# [Collected data]
(** The engine has the base rewards of the chain after the import. *)
Lemma rewards_updated route c' : let choice := heavier b l lp in
  leads l (chosen choice b l lp) route -> simulates config w g (add_block b receipts choice lp t) c' ->
  exists e', update_engine_rewards config (b_number b) choice route (bc_rewards c') e = Some e' /\ rw_eras (et_rewards e') = rw_eras (bc_rewards c').
Proof.
  intros choice Hl Hs'. destruct Hs as [Hok Hc _ _]. destruct Hs' as [Hok' Hc' _ _].
  destruct (ok_rewards _ _ _ _ _ Hok) as (r0 & E0 & E1 & _). destruct (ok_rewards _ _ _ _ _ Hok') as (r0' & E0' & E1' & _).
  rewrite Hc in E0, E1. rewrite Hc' in E0', E1'. rewrite E0 in E0'. injection E0' as <-. cbn [tr_canon add_block] in E1'.
  pose proof (ok_config _ _ _ _ _ Hok) as Hco'. rewrite Hc in Hco'. unfold update_engine_rewards.
  destruct choice eqn:Ech; cbn [chosen] in *.
  - case_bool; [by eexists|]. destruct last_defined as (is_last & El). rewrite El. cbn [mbind option_bind].
    destruct is_last; [by eexists|]. eexists. split; [done|]. assert (lp = l) as Elp.
    { apply (extends route); [done|done|]. apply nil_length_inv. unfold zlen in Hb. lia. }
    rewrite Elp in E1'. pose proof canon_branch as (y & q & Eq & _)%branch_last. rewrite Eq in E1, E1'.
    rewrite (co_rewards _ _ _ Hco). symmetry. apply (eras_kept _ b); [done| |done].
    destruct q as [|z q]; cbn [app tail] in E1, E1'.
    + cbn in E1. injection E1 as <-. exact E1'.
    + rewrite enact_rewards_app in E1'. change (q ++ [y]) with (q ++ [y]) in E1. rewrite E1 in E1'. exact E1'.
  - eexists. split; [done|]. rewrite (co_rewards _ _ _ Hco). congruence.
Qed.

(** ** One block *)

Lemma commit_step : let choice := heavier b l lp in let t' := add_block b receipts choice lp t in
  exists route c' e', commit_block c e b receipts [] = Some (route, c', e') /\ leads l (tr_canon t') route /\ client_ok t' c' e'.
Proof.
  intros choice t'. destruct (branch_fork _ _ _ _ _ _ canon_branch (im_parent _ _ _ Him)) as (p & x & k1 & k2 & El & Elp & Hp).
  assert (fork_choice x k1 = choice) as Hch.
  { unfold fork_choice. destruct (existsb _ _) eqn:Hf; [|done]. apply existsb_exists in Hf as (h & _ & Hh).
    by rewrite (co_unfinalized _ _ _ Hco) in Hh. }
  destruct (commit_choice p x k1 k2 El Elp Hp) as (route & c' & e' & E & Hl & Hs' & Hfin & Ee). rewrite Hch in *. fold t' in Hs'.
  destruct (rewards_updated route c' Hl Hs') as (e1 & Ee1 & Hr). assert (e1 = e') as -> by (unfold choice in Ee; congruence).
  exists route, c', e'. split_and!; [done|done|]. destruct Hs as [Hok Hc Hk _].
  assert (Hfits : fits g B c b lp) by (destruct Him; split; try done; rewrite Hc; by eapply good_same).
  split; [done| | | |done].
  - intros h. rewrite Hfin. apply (co_unfinalized _ _ _ Hco).
  - intros h y Hy. cbn [t' tr_known add_block] in Hy. apply lookup_insert_Some in Hy as [[<- <-]|[_ Hy]]; [apply (im_difficulty _ _ _ Him)|by eapply co_positive].
  - intros h k Hb. cbn [t' tr_known add_block] in Hb. apply (branch_inv _ _ _ _ _ Hok b lp Hfits) in Hb as [[Hb _]|[-> ->]].
    + pose proof (co_heaviest _ _ _ Hco _ _ Hb). unfold t', choice, heavier. cbn [tr_canon add_block]. case_bool; cbn [chosen]; lia.
    + unfold t', choice, heavier. cbn [tr_canon add_block]. case_bool; cbn [chosen]; lia.
Qed.
(** * maplab-server-node: the submap pipeline and the map lookup

    A shallow embedding of
    [applications/maplab-server-node/src/maplab-server-node.cc]:
    the submap processing queue with its per-submap mutex and flags, the
    worker job of [loadAndProcessSubmap], the merging thread and the status
    thread launched by [start], and the read-only [mapLookup].

    Threads are interleaved at the granularity of the events below; an event
    is a piece of code during which no other thread can observe an
    intermediate state of the data it touches (it holds the mutex that guards
    them throughout). *)

From Stdlib Require Import ZArith NArith Lia Ascii DecimalString DecimalN.
From stdpp Require Import base option list strings gmap fin_maps.

Local Open Scope string_scope.
Local Open Scope list_scope.

(** ** Results of code that may abort

    glog's [CHECK] and [LOG(FATAL)] terminate the process; an event whose
    guarding mutex is held by another thread cannot run. *)

Inductive Outcome (A : Type) : Type :=
  | Ret (a : A)
  | Fatal
  | Blocked.
Arguments Ret {A} a.
Arguments Fatal {A}.
Arguments Blocked {A}.

#[global] Instance Outcome_bind : MBind Outcome := λ A B k m,
  match m with
  | Ret a => k a
  | Fatal => Fatal
  | Blocked => Blocked
  end.

(** [CHECK(b)]. *)
Definition CHECK (b : bool) : Outcome unit := if b then Ret tt else Fatal.

(** A lookup that the map library guards with a [CHECK]. *)
Definition getChecked {A} (o : option A) : Outcome A :=
  match o with
  | Some a => Ret a
  | None => Fatal
  end.

(** Whether the code returned. *)
Definition returns {A} (o : Outcome A) : bool :=
  match o with
  | Ret _ => true
  | _ => false
  end.

(** ** The derived map key *)

(** [std::to_string] on a [size_t]: the decimal digits, most significant
    first, ["0"] for zero. *)
Definition to_string (n : N) : string :=
  NilEmpty.string_of_uint (N.to_uint n).

(** [robot_name + "_" + std::to_string(map_hash)]. *)
Definition derive_map_key (robot_name : string) (map_hash : N) : string :=
  robot_name +:+ "_" +:+ to_string map_hash.

Definition is_digit (c : ascii) : bool :=
  let n := N_of_ascii c in ((48 <=? n) && (n <=? 57))%N.

Fixpoint all_digits (s : string) : bool :=
  match s with
  | EmptyString => true
  | String c r => is_digit c && all_digits r
  end.

Fixpoint last_char (s : string) : option ascii :=
  match s with
  | EmptyString => None
  | String c EmptyString => Some c
  | String _ r => last_char r
  end.

Definition ends_with_digit (s : string) : bool :=
  match last_char s with
  | Some c => is_digit c
  | None => false
  end.

Definition string_empty (s : string) : bool :=
  match s with
  | EmptyString => true
  | String _ _ => false
  end.

(** ** The map library's data, as far as the node looks at it

    The map, its missions, base frames and sensors belong to the map
    library; the node's source file only calls their accessors. They are
    given the least structure those calls need. *)

(** Hash ids ([vi_map::MissionId], [aslam::SensorId],
    [vi_map::MissionBaseFrameId]); the all-zero id is the invalid one. *)
Abbreviation MissionId := N (only parsing).
Abbreviation SensorId := N (only parsing).
Abbreviation MissionBaseFrameId := N (only parsing).
Definition isValid (id : N) : bool := negb (id =? 0)%N.

(** [vi_map::SensorType], the four kinds [mapLookup] resolves and the rest. *)
Inductive SensorType : Type :=
  | kNCamera
  | kImu
  | kLidar
  | kOdometry6DoF
  | kOtherSensorType.

(** [aslam::Transformation] and [Eigen::Vector3d]. *)
Class PoseTypes : Type := {
  Transformation : Type;
  Vector3d : Type;
}.

(** The operations [mapLookup] uses on them: [T1 * T2], [T * p] and
    [Vector3d::Zero()]. *)
Class Geometry `{PoseTypes} : Type := {
  compose : Transformation → Transformation → Transformation;
  transform : Transformation → Vector3d → Vector3d;
  Vector3d_Zero : Vector3d;
}.

Section MapData.
Context `{PoseTypes}.

Record VIMission : Type := {
  ncamera_id : option SensorId;
  imu_id : option SensorId;
  lidar_id : option SensorId;
  odometry_6dof_id : option SensorId;
  base_frame_id : MissionBaseFrameId;
}.

Record MissionBaseFrame : Type := {
  is_T_G_M_known : bool;
  T_G_M : Transformation;
}.

Record VIMap : Type := {
  missions : list (MissionId * VIMission);
  mission_base_frames : list (MissionBaseFrameId * MissionBaseFrame);
  sensor_T_B_S : list (SensorId * Transformation);
}.

Fixpoint assoc {A} (k : N) (l : list (N * A)) : option A :=
  match l with
  | [] => None
  | (k', a) :: r => if (k =? k')%N then Some a else assoc k r
  end.

Fixpoint assoc_set {A} (k : N) (f : A → A) (l : list (N * A)) : list (N * A) :=
  match l with
  | [] => []
  | (k', a) :: r =>
      if (k =? k')%N then (k', f a) :: r else (k', a) :: assoc_set k f r
  end.

(** Modelled from the spec: the accessors of a map of the map store
    (section 6), whose code is not part of the node's source file; a lookup
    of something the map does not have fails a [CHECK] of the library. *)
Definition numMissions (m : VIMap) : nat := length (missions m).

Definition getIdOfFirstMission (m : VIMap) : MissionId :=
  match missions m with
  | [] => 0%N
  | (id, _) :: _ => id
  end.

Definition getMission (m : VIMap) (id : MissionId) : Outcome VIMission :=
  getChecked (assoc id (missions m)).

Definition getMissionBaseFrame (m : VIMap) (id : MissionBaseFrameId)
  : Outcome MissionBaseFrame :=
  getChecked (assoc id (mission_base_frames m)).

Definition getMissionBaseFrameForMission (m : VIMap) (id : MissionId)
  : Outcome MissionBaseFrame :=
  mission ← getMission m id;
  getMissionBaseFrame m (base_frame_id mission).

Definition getSensor_T_B_S (m : VIMap) (id : SensorId)
  : Outcome Transformation :=
  getChecked (assoc id (sensor_T_B_S m)).

Definition set_is_T_G_M_known (b : bool) (f : MissionBaseFrame)
  : MissionBaseFrame :=
  {| is_T_G_M_known := b; T_G_M := T_G_M f |}.

(** [map->getMissionBaseFrame(id).set_is_T_G_M_known(b)]. *)
Definition mark_T_G_M_known (m : VIMap) (id : MissionBaseFrameId) (b : bool)
  : Outcome VIMap :=
  _ ← getMissionBaseFrame m id;
  Ret {| missions := missions m;
         mission_base_frames :=
           assoc_set id (set_is_T_G_M_known b) (mission_base_frames m);
         sensor_T_B_S := sensor_T_B_S m |}.

End MapData.

(** ** External collaborators

    The hash of the C++ standard library, the node's configuration and
    constants, and what the map store, the console and the pose interpolator
    return; the node only orchestrates calls into them. *)
Class MapEngine `{PoseTypes} : Type := {
  (** [std::hash<std::string>{}]; the result is a [size_t], whose width
      plays no role here *)
  std_hash : string → N;
  (** the key of the merged map *)
  kMergedMapKey : string;
  (** [config_.submap_commands] and [config_.global_map_commands] *)
  submap_commands : list string;
  global_map_commands : list string;
  (** the map [loadMapFromFolder] finds at a path, if any *)
  map_on_disk : string → option VIMap;
  (** the base map after [mergeSubmapIntoBaseMap], if merging succeeds *)
  merge_maps : VIMap → VIMap → option VIMap;
  (** [console.RunCommand] on the selected map: success, and the map after *)
  run_command : string → VIMap → bool * VIMap;
  (** [PoseInterpolator::getVertexToTimeStampMap]: minimum and maximum
      timestamp of a mission *)
  min_max_timestamp_ns : VIMap → MissionId → Z * Z;
  (** [PoseInterpolator::getPosesAtTime] *)
  getPosesAtTime : VIMap → MissionId → list Z → list Transformation;
}.

Section Node.
Context `{PoseTypes} `{!Geometry} `{!MapEngine}.

(** ** The map manager *)

Local Abbreviation MapStore := (gmap string VIMap).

# [Problem to solve]
Your answer should consist of all lines above that include the string "Outcome".

# [Problem solution]
Inductive Outcome (A : Type) : Type :=
#[global] Instance Outcome_bind : MBind Outcome := λ A B k m,
Definition CHECK (b : bool) : Outcome unit := if b then Ret tt else Fatal.
Definition getChecked {A} (o : option A) : Outcome A :=
Definition returns {A} (o : Outcome A) : bool :=
Definition getMission (m : VIMap) (id : MissionId) : Outcome VIMission :=
  : Outcome MissionBaseFrame :=
  : Outcome MissionBaseFrame :=
  : Outcome Transformation :=
  : Outcome VIMap :=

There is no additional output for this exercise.